*** SOURCE MATERIAL ***

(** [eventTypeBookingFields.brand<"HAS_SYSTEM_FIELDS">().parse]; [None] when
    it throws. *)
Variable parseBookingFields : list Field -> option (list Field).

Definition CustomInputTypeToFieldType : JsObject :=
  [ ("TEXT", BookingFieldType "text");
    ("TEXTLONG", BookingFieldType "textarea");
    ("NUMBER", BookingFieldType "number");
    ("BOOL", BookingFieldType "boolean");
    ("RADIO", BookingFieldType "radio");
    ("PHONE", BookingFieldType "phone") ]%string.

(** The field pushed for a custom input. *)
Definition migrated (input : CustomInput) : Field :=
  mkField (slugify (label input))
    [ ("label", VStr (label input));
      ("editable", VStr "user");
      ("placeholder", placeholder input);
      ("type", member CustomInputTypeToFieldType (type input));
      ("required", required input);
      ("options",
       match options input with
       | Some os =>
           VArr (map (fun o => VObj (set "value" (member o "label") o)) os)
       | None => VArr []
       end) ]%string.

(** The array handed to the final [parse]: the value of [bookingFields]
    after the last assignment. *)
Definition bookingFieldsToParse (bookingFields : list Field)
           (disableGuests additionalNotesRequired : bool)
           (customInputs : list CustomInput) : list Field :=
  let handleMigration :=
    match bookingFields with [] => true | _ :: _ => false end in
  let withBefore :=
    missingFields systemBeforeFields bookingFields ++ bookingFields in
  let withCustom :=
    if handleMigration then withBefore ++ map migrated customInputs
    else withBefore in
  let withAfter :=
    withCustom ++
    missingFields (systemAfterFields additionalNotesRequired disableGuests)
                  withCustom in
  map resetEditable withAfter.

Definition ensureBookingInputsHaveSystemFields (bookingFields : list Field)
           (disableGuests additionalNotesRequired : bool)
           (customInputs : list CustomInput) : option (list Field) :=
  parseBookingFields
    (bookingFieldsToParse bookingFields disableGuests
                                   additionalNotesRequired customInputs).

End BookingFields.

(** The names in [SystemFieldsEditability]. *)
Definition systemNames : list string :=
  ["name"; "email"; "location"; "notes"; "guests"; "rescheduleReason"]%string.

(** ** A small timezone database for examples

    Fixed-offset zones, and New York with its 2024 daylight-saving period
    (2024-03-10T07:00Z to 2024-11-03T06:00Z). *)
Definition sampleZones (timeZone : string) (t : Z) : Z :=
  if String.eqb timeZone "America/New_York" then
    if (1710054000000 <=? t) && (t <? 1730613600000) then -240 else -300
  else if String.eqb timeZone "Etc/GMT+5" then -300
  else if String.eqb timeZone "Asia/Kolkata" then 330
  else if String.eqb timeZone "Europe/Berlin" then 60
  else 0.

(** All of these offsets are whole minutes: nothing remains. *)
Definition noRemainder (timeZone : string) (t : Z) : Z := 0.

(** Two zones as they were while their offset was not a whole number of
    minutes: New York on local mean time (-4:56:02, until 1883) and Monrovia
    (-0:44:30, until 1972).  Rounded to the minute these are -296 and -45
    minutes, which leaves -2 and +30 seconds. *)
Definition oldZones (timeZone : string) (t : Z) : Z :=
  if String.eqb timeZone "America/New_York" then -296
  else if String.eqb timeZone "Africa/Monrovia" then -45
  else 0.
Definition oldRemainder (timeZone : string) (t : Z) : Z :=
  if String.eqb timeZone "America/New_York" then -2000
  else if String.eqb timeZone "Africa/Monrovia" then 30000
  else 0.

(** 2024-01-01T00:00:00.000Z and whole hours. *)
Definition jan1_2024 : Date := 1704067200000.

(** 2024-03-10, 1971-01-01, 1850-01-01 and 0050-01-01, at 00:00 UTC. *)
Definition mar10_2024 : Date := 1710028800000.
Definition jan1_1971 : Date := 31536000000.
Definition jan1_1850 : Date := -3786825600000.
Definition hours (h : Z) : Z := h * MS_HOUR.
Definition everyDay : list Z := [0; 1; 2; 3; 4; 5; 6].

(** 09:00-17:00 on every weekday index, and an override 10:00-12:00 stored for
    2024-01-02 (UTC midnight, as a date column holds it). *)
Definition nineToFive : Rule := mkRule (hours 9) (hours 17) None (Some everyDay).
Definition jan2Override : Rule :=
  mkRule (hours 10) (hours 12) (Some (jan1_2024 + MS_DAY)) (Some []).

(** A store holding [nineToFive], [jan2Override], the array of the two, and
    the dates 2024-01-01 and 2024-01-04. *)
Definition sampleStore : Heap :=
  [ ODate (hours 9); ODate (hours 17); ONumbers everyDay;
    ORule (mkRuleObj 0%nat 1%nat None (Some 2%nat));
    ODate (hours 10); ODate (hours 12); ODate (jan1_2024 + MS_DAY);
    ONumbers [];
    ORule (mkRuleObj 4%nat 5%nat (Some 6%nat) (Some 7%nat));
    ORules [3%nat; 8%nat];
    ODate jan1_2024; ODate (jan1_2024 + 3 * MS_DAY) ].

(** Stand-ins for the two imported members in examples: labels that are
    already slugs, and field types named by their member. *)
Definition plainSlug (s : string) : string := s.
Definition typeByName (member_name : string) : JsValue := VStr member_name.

*** End of SOURCE MATERIAL ***

Start at the line with "ONumbers [];". Give that line and every line after it again, word for word, through the last line above.

_TASK ANSWER_.
    ONumbers [];
    ORule (mkRuleObj 4%nat 5%nat (Some 6%nat) (Some 7%nat));
    ORules [3%nat; 8%nat];
    ODate jan1_2024; ODate (jan1_2024 + 3 * MS_DAY) ].

(** Stand-ins for the two imported members in examples: labels that are
    already slugs, and field types named by their member. *)
Definition plainSlug (s : string) : string := s.
Definition typeByName (member_name : string) : JsValue := VStr member_name.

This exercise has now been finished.